Where will you use it?
- Fast numeric calculation.
- Matrix/vector operations.
- Preparing data for ml.
Common Mistakes
- Analysing data before checking missing values, duplicates and data types.
- Changing original data without keeping a clean copy.
- Creating charts without title, labels or explanation.
Practice Tasks
- Type the program in
numpy-arrays.pyand run it. - Change input values or sample data and observe the new output.

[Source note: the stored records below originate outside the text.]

(** [assert] and [exit] are [None]. *)
Definition vbi_teletext_unicode (s : vbi_character_set) (n : vbi_national_subset) (c : Z) : option Z :=
  if negb ((0x20 <=? c) && (c <=? 0x7F)) then None else
  match s with
  | LATIN_G0 =>
      let rest :=
        if c =? 0x24 then 0x00A4 else if c =? 0x7C then 0x00A6 else if c =? 0x7F then 0x25A0 else c in
      if negb (0xF8000019 .& s32 (1 ≪ (c .& 31)) =? 0) then
        if 0 <? subset_num n then
          base ← rd national_subset 0;
          row ← rd national_subset (subset_num n);
          Some (match subset_loop base row c with Some u => u | None => rest end)
        else Some rest
      else Some c
  | LATIN_G2 => rd latin_g2 (c - 0x20)
  | CYRILLIC_1_G0 => if c <? 0x40 then Some c else rd cyrillic_1_g0 (c - 0x40)
  | CYRILLIC_2_G0 =>
      if c =? 0x26 then Some 0x044B else if c <? 0x40 then Some c else rd cyrillic_2_g0 (c - 0x40)
  | CYRILLIC_3_G0 =>
      if c =? 0x26 then Some 0x00EF else if c <? 0x40 then Some c else rd cyrillic_3_g0 (c - 0x40)
  | CYRILLIC_G2 => rd cyrillic_g2 (c - 0x20)
  | GREEK_G0 =>
      if c =? 0x3C then Some 0x00AB else if c =? 0x3E then Some 0x00BB
      else if c <? 0x40 then Some c else rd greek_g0 (c - 0x40)
  | GREEK_G2 => rd greek_g2 (c - 0x20)
  | ARABIC_G0 => rd arabic_g0 (c - 0x20)
  | ARABIC_G2 => rd arabic_g2 (c - 0x20)
  | HEBREW_G0 => if c <? 0x5B then Some c else rd hebrew_g0 (c - 0x5B)
  | BLOCK_MOSAIC_G1 => if (c <? 0x40) || (0x60 <=? c) then Some (0xEE00 + c) else None
  | SMOOTH_MOSAIC_G3 => Some (0xEF00 + c)
  | NO_SET => None
  end.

- Create one example related to fast numeric calculation.
- Write 5 lines explaining the logic in your own words.
Summary
NumPy Arrays is not a theory-only topic. You should be able to explain the meaning, write the example, run it successfully, and use it in a small practical program.
NumPy Arrays क्या है?
NumPy Arrays ka matlab hai: NumPy arrays store numerical data efficiently and support fast mathematical operations. Simple words me, ye topic practical Python programs likhne me direct use hota hai.
Is topic ko sirf definition ke liye nahi, balki fast numeric calculation jaise real examples ke liye practice karein.
यह क्यों सीखना जरूरी है?
- Ye fast numeric calculation me kaam aata hai.
- Ye matrix/vector operations se bhi connected hai.
- Isse aap code ka output aur errors better samajh paate hain.
Important Terms
| Term | Meaning |
|---|---|
| ndarray | Main NumPy array object. |
| array | Efficient collection of same-type numerical values. |
| shape | Dimensions of an array. |
| dtype | dtype is an important term in this topic. |
| vectorization | Performing operations on whole arrays without Python loops. |
Syntax / Basic Pattern
Basic idea: pehle data तैयार करें, phir Python logic apply करें, aur finally result display करें.
import numpy as np
marks = np.array([78, 85, 91, 66])
print(marks)
print("Mean:", marks.mean())
print("After bonus:", marks + 5)Complete Example Program
import numpy as np
marks = np.array([78, 85, 91, 66])
print(marks)
print("Mean:", marks.mean())
print("After bonus:", marks + 5)Expected Output
Program Explanation
import numpy as npimports ready-made features from a module/library.marks = np.array([78, 85, 91, 66])stores a value in marks.print(marks)displays information or calculated result on the screen.print("Mean:", marks.mean())displays information or calculated result on the screen.print("After bonus:", marks + 5)displays information or calculated result on the screen.
Practical Uses
- Fast numeric calculation.
- Matrix/vector operations.
- Preparing data for ml.
Common Mistakes
- Analysing data before checking missing values, duplicates and data types.
- Changing original data without keeping a clean copy.
- Creating charts without title, labels or explanation.
Practice Tasks
- Program ko
numpy-arrays.pyfile me type karke run karein. - Values change karke output compare karein.
- fast numeric calculation par ek छोटा example banayen.
- Logic ko apne words me 5 lines me likhein.
सारांश
NumPy Arrays ko tab complete maanenge jab aap iska meaning, example, output aur practical use clearly explain kar saken.